> I'm wondering about the following implementation though:
> ...
> public Factory create() {
>         return new SQLiteFactory(getConnection());
> }
> ...
> The method creates a new factory every time it's called, (instead of reusing
> a singleton, for example) which strikes me as a bit odd. Is this by design
> or am i missing something here?

This has been an issue several times on this user group. The lifecycle
of a factory *should* match that of a transaction, but it *may* also
just match that of a query. On the other hand, it *must not* be shared
among threads / transactions / connections. It's up to you to handle
it correctly. Creating it afresh will not generate significant
overhead. But yes, in this particular case, it could be lazy
initialised and stored in the database instance.

> Currently I have a skeleton "monkey-see-monkey-do" implementation based on
> the SQLiteDatabase source code.
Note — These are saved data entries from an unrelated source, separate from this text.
Section sorting.
Context {A : Type}.
Implicit Types (less : A → A → bool) (l : list A).

Lemma less_sort_perm less l : less_sort less l ≡ₚ l.
Proof. apply merge_sort_Permutation. Qed.

Lemma elem_of_less_sort less l x : x ∈ less_sort less l ↔ x ∈ l.
Proof. by rewrite less_sort_perm. Qed.

Lemma length_less_sort less l : length (less_sort less l) = length l.
Proof. by rewrite less_sort_perm. Qed.

Lemma less_sort_sorted less `{!StrictWeak less} l : sorted_by less (less_sort less l).
Proof.
  apply StronglySorted_merge_sort; [| intros x y].
  - intros x y z. apply sw_ntrans.
  - destruct (less x y) eqn:E; [left; by apply sw_asym | by right].
Qed.

Lemma sorted_by_unique less l1 l2 :
  (∀ x y, x ∈ l1 → y ∈ l1 → less x y = false → less y x = false → x = y) →
  sorted_by less l1 → sorted_by less l2 → l1 ≡ₚ l2 → l1 = l2.
Proof.
  intros Hties H1 H2 Hp. eapply StronglySorted_unique_strong; [|done..].
  intros x y Hx Hy Hxy Hyx. rewrite <-Hp in Hy. by apply Hties.
Qed.

(** The result of a sort does not depend on the order of the input, provided
    elements the closure cannot separate are equal. *)
Lemma less_sort_unique less `{!StrictWeak less} l1 l2 :
  (∀ x y, x ∈ l1 → y ∈ l1 → less x y = false → less y x = false → x = y) →
  l1 ≡ₚ l2 → less_sort less l1 = less_sort less l2.
Proof.
  intros Hties Hp. apply (sorted_by_unique less); [..|by rewrite !less_sort_perm].
  - intros x y. rewrite !elem_of_less_sort. apply Hties.
  - by apply less_sort_sorted.
  - by apply less_sort_sorted.
Qed.

Lemma less_sort_id less `{!StrictWeak less} l :
  (∀ x y, x ∈ l → y ∈ l → less x y = false → less y x = false → x = y) →
  sorted_by less l → less_sort less l = l.
Proof.
  intros Hties Hs. apply (sorted_by_unique less); [|by apply less_sort_sorted|done|apply less_sort_perm].
  intros x y. rewrite !elem_of_less_sort. apply Hties.
Qed.

#[export] Instance key_less_sw (key : A → string) : StrictWeak (λ x y, str_lt (key x) (key y)).
Proof. split; intros *; [apply str_lt_asym | apply str_lt_ntrans]. Qed.

#[export] Instance cmp_on_sw (key : A → string) : StrictWeak (λ x y, cmp_on key x y <? 0).
Proof.
  assert (H : ∀ x y, (cmp_on key x y <? 0) = str_lt (key x) (key y)).
  { intros x y. unfold cmp_on. by repeat case_match. }
  split; intros *; rewrite !H; [apply str_lt_asym | apply str_lt_ntrans].
Qed.

Lemma cmp_on_lt key (x y : A) : (cmp_on key x y <? 0) = str_lt (key x) (key y).
Proof. unfold cmp_on. by repeat case_match. Qed.

Lemma sorted_by_ext less less' l :
  (∀ x y, less x y = less' x y) → sorted_by less l → sorted_by less' l.
Proof.
  intros Heq. induction 1 as [|x l _ IH Hx]; constructor; [done|].
  eapply list.Forall_impl; [exact Hx|]. intros y. unfold not_after. by rewrite Heq.
Qed.

Lemma slices_SortFunc_sorted key l :
  sorted_by (λ x y, str_lt (key x) (key y)) (slices_SortFunc (cmp_on key) l).
Proof. eapply sorted_by_ext; [|apply less_sort_sorted; apply _]. intros x y. apply cmp_on_lt. Qed.

End sorting.

(** Two closures that agree on the elements sort alike. *)
Section merge_ext.
Context {A : Type} (R R' : relation A) `{∀ x y, Decision (R x y)} `{∀ x y, Decision (R' x y)}.
Context (P : A → Prop) (Hext : ∀ x y, P x → P y → R x y ↔ R' x y).

Lemma list_merge_ext l1 l2 : Forall P l1 → Forall P l2 → list_merge R l1 l2 = list_merge R' l1 l2.
Proof.
  intros H1. revert l2. induction H1 as [|x1 l1 Hx1 H1 IH1]; intros l2 H2; [by destruct H2|].
  induction H2 as [|x2 l2 Hx2 H2 IH2]; [done|]. simpl.
  destruct (decide (R x1 x2)) as [E|E], (decide (R' x1 x2)) as [E'|E'];
    rewrite (Hext x1 x2) in E by done; try done.
  - f_equal. apply IH1. by constructor.
  - f_equal. apply IH2.
Qed.

Lemma list_merge_Forall l1 l2 : Forall P l1 → Forall P l2 → Forall P (list_merge R l1 l2).
Proof. intros. rewrite merge_Permutation. by apply Forall_app_2. Qed.

Definition stack_ok (st : list (option (list A))) : Prop := Forall (λ o, Forall P (default [] o)) st.

Lemma merge_list_to_stack_ext st l :
  stack_ok st → Forall P l →
  merge_list_to_stack R st l = merge_list_to_stack R' st l ∧ stack_ok (merge_list_to_stack R st l).
Proof.
  intros Hst. revert l. induction Hst as [|[l'|] st Hl' Hst IH]; intros l Hl; simpl in *.
  - split; [done|]. by constructor.
  - rewrite (list_merge_ext l' l) by done.
    destruct (IH (list_merge R l' l)) as [E Hok]; [by apply list_merge_Forall|].
    rewrite (list_merge_ext l' l) in * by done. rewrite E. split; [done|].
    constructor; [constructor|]. by rewrite <-E.
  - split; [done|]. by constructor.
Qed.

Lemma merge_stack_ext st :
  stack_ok st → merge_stack R st = merge_stack R' st ∧ Forall P (merge_stack R st).
Proof.
  induction 1 as [|[l|] st Hl Hst [IH IHok]]; simpl in *; [done| |done].
  split; [|by apply list_merge_Forall]. rewrite IH. apply list_merge_ext; [done|]. by rewrite <-IH.
Qed.

Lemma merge_sort_ext l : Forall P l → merge_sort R l = merge_sort R' l.
Proof.
  unfold merge_sort. intros Hl. assert (Hst : stack_ok []) by constructor. revert Hst.
  generalize (@nil (option (list A))). induction Hl as [|x l Hx Hl IH]; intros st Hst; simpl.
  - by apply merge_stack_ext.
  - destruct (merge_list_to_stack_ext st [x]) as [E Hok]; [done|by constructor; [|constructor]|].
    rewrite IH by done. by rewrite E.
Qed.

End merge_ext.

Lemma less_sort_ext {A} (less less' : A → A → bool) l :
  (∀ x y, x ∈ l → y ∈ l → less x y = less' x y) → less_sort less l = less_sort less' l.
Proof.
  intros Hext. apply (merge_sort_ext _ _ (λ x, x ∈ l)); [|by apply list.Forall_forall].
  intros x y Hx Hy. unfold not_after. by rewrite Hext.
Qed.

(** ** Loops that collect *)

(** What a left fold accumulates, from what one round adds. *)
Lemma foldl_collect {C X} (step : C → X → C) (mem : C → Prop) (f : X → Prop) c xs :
  (∀ c x, mem (step c x) ↔ mem c ∨ f x) →
  mem (foldl step c xs) ↔ mem c ∨ ∃ x, x ∈ xs ∧ f x.
Proof.
  intros Hstep. revert c. induction xs as [|x xs IH]; intros c; simpl.
  - split; [by left|]. intros [?|(x & Hx & _)]; [done|]. by apply elem_of_nil in Hx.
  - rewrite IH, Hstep. setoid_rewrite elem_of_cons. naive_solver.
Qed.

Lemma filter_id {A} (P : A → Prop) `{∀ x, Decision (P x)} (l : list A) :
  (∀ x, x ∈ l → P x) → filter P l = l.
Proof.
  induction l as [|x l IH]; intros Hall; [done|]. rewrite filter_cons, decide_True.
  - rewrite IH; [done|]. intros y Hy. apply Hall. by right.
  - apply Hall. by left.
Qed.

(** Filtering commutes with a map the predicate does not see. *)
Lemma filter_fmap_invariant {A} (P : A → Prop) `{∀ x, Decision (P x)} (f : A → A) (l : list A) :
  (∀ x, P (f x) ↔ P x) → filter P (f <$> l) = f <$> filter P l.
Proof.
  intros Hf. induction l as [|x l IH]; [done|]. rewrite list.fmap_cons, !filter_cons, IH.
  destruct (decide (P (f x))) as [E|E], (decide (P x)) as [E'|E']; naive_solver.
Qed.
I'm not sure how to actually test this
> though.

There are various create.sql (DDL) and reset.sql (DML) files in jOOQ's
testing module. For instance:
https://github.com/jOOQ/jOOQ/tree/master/jOOQ-test/src/org/jooq/test/sqlite

These sample databases contain all the code-generation corner cases
I've encountered so far (case-sensitivity issues, naming clashes,
etc). It would be great if generated code would contain no compilation
errors against a similar sample database.

Tell me if you need more information about the jOOQ-test module.

> Please let me know how i can send you the files if you want to take
> a look.

Ideally, as a pull request on GitHub.